'''

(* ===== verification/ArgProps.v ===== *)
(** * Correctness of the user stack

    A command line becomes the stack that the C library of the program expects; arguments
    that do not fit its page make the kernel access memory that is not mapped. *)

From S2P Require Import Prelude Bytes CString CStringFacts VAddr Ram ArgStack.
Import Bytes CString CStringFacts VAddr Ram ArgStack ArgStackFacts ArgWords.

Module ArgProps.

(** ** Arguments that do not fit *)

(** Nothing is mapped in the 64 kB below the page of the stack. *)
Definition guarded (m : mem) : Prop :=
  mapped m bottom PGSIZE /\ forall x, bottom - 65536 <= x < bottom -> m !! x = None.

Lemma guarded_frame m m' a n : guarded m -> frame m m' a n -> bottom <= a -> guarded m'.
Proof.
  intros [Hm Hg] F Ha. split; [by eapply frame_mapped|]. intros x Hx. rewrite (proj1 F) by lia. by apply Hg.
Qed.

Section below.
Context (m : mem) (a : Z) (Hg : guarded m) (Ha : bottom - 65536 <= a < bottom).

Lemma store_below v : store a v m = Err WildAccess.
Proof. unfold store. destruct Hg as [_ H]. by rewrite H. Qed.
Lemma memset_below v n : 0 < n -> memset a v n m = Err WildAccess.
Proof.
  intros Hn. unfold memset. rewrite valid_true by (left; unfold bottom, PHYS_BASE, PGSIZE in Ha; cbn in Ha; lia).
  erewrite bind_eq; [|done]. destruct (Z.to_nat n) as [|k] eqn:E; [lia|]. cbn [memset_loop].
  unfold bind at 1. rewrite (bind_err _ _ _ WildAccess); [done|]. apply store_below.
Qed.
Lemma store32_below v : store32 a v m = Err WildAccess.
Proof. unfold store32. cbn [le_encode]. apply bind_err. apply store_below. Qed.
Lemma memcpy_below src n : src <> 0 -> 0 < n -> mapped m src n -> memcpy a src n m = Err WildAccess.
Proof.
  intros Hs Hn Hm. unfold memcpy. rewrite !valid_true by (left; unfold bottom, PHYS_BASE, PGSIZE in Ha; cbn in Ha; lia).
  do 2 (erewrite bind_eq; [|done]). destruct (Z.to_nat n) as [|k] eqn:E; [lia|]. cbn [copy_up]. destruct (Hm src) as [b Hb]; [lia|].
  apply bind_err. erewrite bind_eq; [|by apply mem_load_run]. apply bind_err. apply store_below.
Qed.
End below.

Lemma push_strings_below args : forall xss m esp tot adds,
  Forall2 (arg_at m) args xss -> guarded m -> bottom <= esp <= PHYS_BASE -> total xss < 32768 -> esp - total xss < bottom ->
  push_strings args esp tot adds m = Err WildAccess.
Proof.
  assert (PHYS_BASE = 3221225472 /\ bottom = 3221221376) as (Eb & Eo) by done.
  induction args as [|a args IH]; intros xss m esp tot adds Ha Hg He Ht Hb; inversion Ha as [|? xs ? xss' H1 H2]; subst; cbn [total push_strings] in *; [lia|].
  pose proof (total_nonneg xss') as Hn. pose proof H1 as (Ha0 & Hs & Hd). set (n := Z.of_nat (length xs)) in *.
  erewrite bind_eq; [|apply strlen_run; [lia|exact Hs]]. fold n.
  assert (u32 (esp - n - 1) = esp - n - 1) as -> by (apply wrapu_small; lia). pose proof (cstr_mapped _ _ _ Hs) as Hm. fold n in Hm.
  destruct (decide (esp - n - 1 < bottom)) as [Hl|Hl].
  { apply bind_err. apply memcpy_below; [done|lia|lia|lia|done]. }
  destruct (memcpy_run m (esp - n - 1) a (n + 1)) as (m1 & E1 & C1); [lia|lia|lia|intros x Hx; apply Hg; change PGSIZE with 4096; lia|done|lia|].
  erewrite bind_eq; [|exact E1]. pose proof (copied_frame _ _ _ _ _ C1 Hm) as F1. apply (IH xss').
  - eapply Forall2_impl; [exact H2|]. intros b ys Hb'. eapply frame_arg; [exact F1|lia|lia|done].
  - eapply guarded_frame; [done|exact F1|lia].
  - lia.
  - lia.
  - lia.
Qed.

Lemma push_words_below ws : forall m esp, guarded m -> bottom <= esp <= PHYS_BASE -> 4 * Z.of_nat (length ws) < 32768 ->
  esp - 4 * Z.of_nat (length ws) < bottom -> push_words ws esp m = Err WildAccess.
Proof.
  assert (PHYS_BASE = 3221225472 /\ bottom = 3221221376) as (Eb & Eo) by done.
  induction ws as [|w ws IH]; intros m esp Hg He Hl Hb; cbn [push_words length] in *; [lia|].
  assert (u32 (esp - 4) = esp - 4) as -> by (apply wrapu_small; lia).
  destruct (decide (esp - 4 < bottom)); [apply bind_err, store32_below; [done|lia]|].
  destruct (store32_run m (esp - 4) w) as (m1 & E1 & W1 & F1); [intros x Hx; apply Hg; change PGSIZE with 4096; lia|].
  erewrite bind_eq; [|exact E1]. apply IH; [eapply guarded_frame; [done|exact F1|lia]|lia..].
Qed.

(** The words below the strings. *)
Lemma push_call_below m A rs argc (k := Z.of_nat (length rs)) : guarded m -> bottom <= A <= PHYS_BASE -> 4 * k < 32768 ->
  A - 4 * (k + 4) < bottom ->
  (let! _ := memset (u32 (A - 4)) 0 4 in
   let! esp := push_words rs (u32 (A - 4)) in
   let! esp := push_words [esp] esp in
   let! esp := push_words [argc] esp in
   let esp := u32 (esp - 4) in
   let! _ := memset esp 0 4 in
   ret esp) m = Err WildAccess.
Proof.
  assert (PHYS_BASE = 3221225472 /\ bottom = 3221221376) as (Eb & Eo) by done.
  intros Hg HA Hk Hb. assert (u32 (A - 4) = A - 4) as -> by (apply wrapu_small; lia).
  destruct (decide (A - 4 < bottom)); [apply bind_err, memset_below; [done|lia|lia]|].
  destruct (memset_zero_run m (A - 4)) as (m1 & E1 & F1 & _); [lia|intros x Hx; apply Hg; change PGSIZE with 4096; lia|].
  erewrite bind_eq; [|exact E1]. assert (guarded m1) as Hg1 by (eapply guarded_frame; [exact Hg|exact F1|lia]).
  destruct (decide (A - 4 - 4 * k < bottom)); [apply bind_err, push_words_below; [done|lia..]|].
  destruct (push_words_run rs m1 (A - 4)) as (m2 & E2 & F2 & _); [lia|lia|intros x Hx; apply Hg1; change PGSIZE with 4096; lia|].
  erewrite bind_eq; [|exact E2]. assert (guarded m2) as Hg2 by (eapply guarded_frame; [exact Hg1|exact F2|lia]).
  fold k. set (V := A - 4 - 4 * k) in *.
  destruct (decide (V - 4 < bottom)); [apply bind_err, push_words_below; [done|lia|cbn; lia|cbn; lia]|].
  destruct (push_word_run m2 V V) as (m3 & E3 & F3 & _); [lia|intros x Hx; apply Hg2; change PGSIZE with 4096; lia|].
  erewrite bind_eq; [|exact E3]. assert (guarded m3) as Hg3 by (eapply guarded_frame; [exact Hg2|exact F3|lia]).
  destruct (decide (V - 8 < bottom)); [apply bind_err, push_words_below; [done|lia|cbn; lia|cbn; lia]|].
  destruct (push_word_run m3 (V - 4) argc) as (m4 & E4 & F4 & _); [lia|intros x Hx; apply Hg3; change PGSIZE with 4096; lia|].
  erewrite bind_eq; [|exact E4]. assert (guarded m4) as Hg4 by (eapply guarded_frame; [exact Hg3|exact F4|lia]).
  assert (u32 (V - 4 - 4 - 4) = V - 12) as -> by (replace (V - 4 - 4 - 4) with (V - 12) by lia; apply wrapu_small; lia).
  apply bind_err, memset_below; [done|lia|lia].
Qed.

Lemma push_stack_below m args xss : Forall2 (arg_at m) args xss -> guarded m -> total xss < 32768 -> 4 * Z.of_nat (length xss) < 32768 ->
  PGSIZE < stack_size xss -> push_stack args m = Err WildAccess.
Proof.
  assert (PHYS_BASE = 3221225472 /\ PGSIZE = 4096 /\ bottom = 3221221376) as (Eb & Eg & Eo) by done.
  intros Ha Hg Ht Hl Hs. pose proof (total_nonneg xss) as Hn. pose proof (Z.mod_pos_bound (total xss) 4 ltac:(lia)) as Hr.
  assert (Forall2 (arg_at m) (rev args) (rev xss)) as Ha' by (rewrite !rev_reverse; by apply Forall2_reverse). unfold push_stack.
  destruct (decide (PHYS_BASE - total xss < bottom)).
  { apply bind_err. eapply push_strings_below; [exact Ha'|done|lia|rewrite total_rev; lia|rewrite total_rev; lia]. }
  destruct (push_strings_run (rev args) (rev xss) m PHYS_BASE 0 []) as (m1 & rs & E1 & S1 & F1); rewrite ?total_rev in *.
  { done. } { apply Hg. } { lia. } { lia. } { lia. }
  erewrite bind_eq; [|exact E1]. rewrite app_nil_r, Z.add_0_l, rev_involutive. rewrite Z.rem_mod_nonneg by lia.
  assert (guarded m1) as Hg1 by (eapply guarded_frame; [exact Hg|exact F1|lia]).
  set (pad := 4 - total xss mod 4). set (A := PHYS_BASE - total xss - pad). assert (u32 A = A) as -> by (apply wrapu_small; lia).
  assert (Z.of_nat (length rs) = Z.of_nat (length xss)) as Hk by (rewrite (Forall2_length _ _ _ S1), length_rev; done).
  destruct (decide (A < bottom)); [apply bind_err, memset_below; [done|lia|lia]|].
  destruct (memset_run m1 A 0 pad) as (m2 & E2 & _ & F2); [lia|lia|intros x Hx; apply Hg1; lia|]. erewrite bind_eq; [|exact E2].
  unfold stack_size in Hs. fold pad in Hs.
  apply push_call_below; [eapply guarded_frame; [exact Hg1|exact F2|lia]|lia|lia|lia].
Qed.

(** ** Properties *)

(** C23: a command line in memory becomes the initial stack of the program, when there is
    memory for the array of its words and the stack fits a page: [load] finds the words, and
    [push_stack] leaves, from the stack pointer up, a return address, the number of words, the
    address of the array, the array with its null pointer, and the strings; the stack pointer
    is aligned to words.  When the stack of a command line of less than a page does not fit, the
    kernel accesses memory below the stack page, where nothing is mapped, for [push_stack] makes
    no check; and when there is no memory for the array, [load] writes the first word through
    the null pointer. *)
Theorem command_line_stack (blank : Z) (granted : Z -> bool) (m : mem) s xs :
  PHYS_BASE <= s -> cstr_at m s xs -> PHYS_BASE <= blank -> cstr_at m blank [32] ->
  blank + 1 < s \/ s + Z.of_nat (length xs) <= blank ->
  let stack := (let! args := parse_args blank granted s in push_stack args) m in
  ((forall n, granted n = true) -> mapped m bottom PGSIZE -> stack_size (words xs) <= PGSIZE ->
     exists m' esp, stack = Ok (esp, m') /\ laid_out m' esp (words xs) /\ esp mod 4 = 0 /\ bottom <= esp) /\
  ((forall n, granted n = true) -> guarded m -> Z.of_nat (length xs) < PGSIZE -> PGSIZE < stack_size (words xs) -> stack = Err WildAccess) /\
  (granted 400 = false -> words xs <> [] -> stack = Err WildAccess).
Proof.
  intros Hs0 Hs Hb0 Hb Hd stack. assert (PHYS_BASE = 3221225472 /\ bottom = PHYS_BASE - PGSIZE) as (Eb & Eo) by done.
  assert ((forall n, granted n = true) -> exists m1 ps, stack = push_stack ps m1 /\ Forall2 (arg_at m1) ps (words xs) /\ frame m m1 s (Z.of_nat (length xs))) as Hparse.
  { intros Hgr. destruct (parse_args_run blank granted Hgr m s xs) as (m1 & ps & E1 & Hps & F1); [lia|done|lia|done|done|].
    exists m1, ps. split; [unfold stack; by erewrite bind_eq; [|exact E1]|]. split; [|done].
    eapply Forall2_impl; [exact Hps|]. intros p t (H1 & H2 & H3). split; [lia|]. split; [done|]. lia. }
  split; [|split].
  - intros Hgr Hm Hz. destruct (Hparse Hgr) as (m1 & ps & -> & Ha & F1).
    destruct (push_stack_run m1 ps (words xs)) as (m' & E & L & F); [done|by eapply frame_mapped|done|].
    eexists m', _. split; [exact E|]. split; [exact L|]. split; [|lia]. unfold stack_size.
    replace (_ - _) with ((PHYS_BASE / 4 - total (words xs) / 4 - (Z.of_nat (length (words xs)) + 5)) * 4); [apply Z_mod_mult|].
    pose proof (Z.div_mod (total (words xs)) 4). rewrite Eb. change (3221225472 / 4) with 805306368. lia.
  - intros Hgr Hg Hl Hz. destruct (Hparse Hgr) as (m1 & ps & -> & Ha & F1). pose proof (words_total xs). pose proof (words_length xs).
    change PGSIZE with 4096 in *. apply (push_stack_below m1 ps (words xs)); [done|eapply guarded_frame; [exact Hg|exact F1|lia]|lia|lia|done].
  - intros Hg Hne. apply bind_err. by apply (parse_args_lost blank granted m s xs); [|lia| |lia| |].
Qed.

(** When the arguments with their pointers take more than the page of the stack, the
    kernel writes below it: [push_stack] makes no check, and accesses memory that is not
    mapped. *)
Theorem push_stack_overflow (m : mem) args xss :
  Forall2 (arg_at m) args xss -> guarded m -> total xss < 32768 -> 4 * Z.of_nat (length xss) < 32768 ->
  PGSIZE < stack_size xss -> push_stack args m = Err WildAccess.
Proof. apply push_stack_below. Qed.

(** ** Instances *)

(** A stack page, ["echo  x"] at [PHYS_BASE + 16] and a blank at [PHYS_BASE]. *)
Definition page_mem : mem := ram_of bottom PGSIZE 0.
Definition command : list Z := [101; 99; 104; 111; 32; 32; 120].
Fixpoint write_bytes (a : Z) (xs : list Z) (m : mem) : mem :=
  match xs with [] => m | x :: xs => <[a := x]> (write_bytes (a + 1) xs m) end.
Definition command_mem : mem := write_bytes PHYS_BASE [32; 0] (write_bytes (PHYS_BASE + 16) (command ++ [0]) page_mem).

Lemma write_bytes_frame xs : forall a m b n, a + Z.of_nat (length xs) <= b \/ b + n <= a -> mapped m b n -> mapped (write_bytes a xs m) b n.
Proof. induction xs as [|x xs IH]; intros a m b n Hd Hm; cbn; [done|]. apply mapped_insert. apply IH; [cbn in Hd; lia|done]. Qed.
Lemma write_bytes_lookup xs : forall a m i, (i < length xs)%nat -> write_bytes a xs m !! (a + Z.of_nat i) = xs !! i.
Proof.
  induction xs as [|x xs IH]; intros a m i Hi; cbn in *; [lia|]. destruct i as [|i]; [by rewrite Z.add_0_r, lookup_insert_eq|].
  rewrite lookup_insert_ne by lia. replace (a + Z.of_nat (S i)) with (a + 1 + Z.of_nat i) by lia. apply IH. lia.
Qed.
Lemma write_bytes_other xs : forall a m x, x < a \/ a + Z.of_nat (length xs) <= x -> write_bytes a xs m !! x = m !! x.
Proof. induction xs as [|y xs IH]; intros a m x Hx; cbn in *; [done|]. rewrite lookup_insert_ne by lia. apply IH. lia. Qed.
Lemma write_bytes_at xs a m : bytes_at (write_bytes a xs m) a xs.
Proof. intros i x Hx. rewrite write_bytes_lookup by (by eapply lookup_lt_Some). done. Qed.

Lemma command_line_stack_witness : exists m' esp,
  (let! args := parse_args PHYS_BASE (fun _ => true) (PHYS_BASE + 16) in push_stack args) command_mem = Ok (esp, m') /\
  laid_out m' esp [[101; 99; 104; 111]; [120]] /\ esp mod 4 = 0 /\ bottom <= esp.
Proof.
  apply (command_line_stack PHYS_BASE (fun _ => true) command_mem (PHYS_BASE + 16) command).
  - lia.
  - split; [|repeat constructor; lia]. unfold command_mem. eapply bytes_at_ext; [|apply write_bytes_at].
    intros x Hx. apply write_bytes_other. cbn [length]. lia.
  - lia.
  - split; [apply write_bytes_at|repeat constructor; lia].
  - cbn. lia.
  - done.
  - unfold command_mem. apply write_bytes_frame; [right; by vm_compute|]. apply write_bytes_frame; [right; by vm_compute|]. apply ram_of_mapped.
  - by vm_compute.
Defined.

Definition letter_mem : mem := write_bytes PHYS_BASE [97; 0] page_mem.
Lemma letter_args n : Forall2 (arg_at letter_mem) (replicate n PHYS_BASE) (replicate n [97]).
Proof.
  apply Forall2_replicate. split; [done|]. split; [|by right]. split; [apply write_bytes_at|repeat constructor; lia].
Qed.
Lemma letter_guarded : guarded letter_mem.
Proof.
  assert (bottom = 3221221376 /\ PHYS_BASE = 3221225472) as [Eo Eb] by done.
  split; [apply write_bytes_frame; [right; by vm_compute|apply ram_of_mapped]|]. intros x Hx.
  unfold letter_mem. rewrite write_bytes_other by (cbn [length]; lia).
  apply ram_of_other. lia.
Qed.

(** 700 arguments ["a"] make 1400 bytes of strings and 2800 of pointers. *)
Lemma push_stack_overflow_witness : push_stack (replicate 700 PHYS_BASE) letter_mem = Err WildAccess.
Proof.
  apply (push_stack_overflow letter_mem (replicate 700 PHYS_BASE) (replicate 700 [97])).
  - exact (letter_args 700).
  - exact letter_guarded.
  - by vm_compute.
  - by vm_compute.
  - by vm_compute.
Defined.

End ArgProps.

'''
'''

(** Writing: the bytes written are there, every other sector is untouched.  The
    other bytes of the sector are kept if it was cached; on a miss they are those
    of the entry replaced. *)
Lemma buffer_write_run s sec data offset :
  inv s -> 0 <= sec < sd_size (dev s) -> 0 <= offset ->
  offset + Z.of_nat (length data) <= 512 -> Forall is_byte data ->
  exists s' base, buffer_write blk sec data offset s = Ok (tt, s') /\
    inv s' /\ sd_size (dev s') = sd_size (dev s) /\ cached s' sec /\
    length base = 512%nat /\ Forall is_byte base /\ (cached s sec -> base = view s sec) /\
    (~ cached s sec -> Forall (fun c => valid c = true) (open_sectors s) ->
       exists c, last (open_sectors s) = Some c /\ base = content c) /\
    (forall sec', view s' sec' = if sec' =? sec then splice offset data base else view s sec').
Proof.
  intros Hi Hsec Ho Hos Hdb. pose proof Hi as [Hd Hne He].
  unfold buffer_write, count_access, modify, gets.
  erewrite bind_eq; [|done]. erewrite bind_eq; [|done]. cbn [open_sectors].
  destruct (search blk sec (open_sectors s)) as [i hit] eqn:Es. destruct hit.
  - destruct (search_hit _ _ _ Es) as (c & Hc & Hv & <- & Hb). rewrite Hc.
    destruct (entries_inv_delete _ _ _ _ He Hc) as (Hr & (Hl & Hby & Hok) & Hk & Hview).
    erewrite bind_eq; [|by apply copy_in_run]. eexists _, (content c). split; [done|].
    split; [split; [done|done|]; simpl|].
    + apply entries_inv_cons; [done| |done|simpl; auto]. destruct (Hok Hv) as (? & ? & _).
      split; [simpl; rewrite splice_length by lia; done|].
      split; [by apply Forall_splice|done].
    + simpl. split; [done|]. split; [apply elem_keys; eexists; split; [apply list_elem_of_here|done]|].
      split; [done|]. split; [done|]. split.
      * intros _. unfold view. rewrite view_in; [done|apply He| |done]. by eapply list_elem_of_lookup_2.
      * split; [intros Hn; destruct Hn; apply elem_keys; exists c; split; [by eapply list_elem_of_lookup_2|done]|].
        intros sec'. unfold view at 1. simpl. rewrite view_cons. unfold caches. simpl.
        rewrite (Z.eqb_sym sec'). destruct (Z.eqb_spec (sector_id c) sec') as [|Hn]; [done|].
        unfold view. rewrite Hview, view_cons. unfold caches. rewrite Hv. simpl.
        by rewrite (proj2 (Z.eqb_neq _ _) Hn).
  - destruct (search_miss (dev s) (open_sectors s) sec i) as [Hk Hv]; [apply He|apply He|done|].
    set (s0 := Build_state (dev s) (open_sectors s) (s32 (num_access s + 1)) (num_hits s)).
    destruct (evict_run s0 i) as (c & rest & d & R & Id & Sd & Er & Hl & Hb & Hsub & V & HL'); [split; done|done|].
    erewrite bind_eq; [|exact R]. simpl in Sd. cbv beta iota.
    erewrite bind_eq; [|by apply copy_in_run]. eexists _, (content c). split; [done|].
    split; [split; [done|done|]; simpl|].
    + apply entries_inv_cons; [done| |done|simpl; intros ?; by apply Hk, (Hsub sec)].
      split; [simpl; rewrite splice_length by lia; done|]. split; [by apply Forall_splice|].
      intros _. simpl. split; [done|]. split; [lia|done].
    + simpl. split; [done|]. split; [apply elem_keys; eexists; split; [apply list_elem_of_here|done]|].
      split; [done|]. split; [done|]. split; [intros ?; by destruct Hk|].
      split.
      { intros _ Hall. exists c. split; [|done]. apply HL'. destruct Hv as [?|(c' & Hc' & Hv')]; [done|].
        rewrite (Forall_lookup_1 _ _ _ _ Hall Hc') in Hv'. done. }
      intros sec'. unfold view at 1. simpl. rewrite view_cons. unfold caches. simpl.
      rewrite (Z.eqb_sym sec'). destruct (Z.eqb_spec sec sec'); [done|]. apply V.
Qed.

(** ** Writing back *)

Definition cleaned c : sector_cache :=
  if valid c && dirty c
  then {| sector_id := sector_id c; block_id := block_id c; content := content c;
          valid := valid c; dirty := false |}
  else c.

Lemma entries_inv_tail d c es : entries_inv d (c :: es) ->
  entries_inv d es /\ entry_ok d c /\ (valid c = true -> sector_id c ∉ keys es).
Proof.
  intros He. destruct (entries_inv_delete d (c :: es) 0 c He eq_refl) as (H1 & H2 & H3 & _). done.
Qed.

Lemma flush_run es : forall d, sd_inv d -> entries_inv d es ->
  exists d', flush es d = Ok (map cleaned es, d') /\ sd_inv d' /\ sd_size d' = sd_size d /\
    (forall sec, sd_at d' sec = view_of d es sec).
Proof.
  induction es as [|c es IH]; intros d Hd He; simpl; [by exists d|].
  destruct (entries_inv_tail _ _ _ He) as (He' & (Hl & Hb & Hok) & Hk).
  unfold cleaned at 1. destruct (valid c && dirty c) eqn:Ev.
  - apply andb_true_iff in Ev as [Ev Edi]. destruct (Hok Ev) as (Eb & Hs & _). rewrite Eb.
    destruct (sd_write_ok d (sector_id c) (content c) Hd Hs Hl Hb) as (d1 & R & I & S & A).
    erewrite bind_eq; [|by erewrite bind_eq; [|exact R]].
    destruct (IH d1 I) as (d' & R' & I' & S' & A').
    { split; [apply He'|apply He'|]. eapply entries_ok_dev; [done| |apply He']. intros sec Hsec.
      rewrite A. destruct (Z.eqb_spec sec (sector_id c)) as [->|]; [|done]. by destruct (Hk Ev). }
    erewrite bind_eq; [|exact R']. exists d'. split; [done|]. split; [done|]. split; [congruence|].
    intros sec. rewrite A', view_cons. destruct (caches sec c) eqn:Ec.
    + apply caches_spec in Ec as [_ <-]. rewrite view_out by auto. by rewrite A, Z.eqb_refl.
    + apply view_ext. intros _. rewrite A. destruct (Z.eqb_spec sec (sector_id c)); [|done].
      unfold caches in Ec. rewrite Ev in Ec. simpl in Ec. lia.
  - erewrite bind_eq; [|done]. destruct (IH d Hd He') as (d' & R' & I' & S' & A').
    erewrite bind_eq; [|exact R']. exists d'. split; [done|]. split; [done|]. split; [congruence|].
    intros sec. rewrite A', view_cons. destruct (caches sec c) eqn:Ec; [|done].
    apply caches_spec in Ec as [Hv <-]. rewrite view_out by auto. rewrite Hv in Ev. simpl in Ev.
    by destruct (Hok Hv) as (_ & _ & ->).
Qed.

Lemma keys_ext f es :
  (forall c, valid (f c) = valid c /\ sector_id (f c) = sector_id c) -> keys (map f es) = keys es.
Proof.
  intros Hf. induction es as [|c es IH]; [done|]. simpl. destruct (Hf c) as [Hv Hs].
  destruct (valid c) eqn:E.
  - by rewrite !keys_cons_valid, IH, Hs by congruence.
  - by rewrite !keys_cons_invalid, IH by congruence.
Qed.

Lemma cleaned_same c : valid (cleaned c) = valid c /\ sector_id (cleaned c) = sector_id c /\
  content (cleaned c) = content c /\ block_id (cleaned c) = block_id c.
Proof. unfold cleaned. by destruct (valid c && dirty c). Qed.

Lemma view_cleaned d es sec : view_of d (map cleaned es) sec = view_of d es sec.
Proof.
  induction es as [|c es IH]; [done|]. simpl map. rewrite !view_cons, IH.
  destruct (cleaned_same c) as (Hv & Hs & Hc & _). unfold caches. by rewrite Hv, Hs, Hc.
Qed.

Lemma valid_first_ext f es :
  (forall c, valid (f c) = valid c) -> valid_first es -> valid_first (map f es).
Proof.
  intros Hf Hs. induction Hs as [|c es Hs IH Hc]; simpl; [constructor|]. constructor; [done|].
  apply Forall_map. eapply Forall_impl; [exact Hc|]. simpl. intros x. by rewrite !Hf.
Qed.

'''

» **What is required**
Please state how many lines in the material above include the word "auto". Nothing but the number is wanted.

» **Response to the task**
3